We noted a strong relationship between cardiovascular events in the PACU and similar cardiovascular problems in the OR, which suggests that for some patients, the management of the original problem may have been inadequate or unsuccessful. We were unable to distinguish if specific drug therapy in the OR was instituted as a preventive measure or as a treatment, nor were we able to determine if therapy was successful. Therefore, our data did not permit examination of whether patients with cardiovascular problems in the OR who were successfully treated were less likely to have similar cardiovascular problems in PACU than patients who were not successfully treated. As well, data related to preoperative medication were restricted to sedatives and opioids, and we were not able to examine the relationship between cardiac drugs given immediately before surgery and cardiovascular events in PACU. Furthermore, it is unknown if other occurrences in the PACU (e.g., inadequate ventilation and nausea and vomiting) that contributed to cardiovascular events might have been avoided with a change in anesthetic management.

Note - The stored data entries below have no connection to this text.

(* ===== verification/DownstreamIsupport.v ===== *)
(** * ISUPPORT of a client (downstream.go)

    The RPL_ISUPPORT messages of [updateIsupport] keep the tokens the client
    knows equal to those of the connection. *)

From stdpp Require Import base list gmap strings sorting.
From Stdlib Require Import ZArith Ascii.
From S2P Require Import Prelude GoStrings GoText Casemapping Xirc Genmsg Sasl Irc Rate Database.
From S2P Require Import Handler Session Network Pending Upstream UpstreamHandlers User Downstream DownstreamCaps.

Local Open Scope Z_scope.

(** ** The client *)

(** A token: [-KEY] removes, [KEY] and [KEY=value] set. *)
Definition isupport_view (v : gmap string (option string)) (tok : string) : gmap string (option string) :=
  if HasPrefix tok "-" then delete (TrimPrefix tok "-") v
  else let '(k, val, found) := Cut tok "=" in <[k := if found : bool then Some val else None]> v.

Definition client_isupport (v : gmap string (option string)) (m : message) : gmap string (option string) :=
  if bool_decide (Command m = RPL_ISUPPORT) then foldl isupport_view v (isupport_received m) else v.

(** A key whose tokens are unambiguous. *)
Definition good_key (k : string) : Prop :=
  HasPrefix k "-" = false /\ (forall v, HasPrefix (k +:+ "=" +:+ v) "-" = false) /\
  (forall v, Cut (k +:+ "=" +:+ v) "=" = (k, v, true)) /\ Cut k "=" = (k, "", false).

Definition good_keys (m : gmap string (option string)) : Prop := map_Forall (fun k _ => good_key k) m.

(** ** Changes *)

(** What an entry of the changes does: a key, and its new value or removal. *)
Inductive change_of : string * option string -> string -> option (option string) -> Prop :=
| change_set k v : good_key k -> change_of (k, v) k (Some v)
| change_del k : good_key k -> change_of ("-" +:+ k, None) k None.

Lemma view_change v kv k x : change_of kv k x ->
  isupport_view v (isupport_token kv) = match x with Some val => <[k := val]> v | None => delete k v end.
Proof.
  intros [k' val (H1 & H2 & H3 & H4)|k' (H1 & H2 & H3 & H4)]; unfold isupport_view, isupport_token; cbn [fst snd].
  - destruct val as [val|]; [by rewrite H2, H3|by rewrite H1, H4].
  - rewrite HasPrefix_app. unfold TrimPrefix, CutPrefix. rewrite HasPrefix_app. cbn [fst]. by rewrite sdrop_app.
Qed.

In summary, cardiovascular events in the PACU and after PACU discharge remain a postoperative concern. While the occurrence of these cardiovascular events in the PACU was infrequent, hypertension and tachycardia were both associated with risk for long-term outcomes such as unplanned admission to a critical care unit and hospital mortality. Nonetheless, specific choices in anesthetic management identified in this study hospital did not make a major contribution to these cardiovascular events in the PACU. Their etiology is primarily related to patient and surgical factors beyond the control of the anesthesiologist.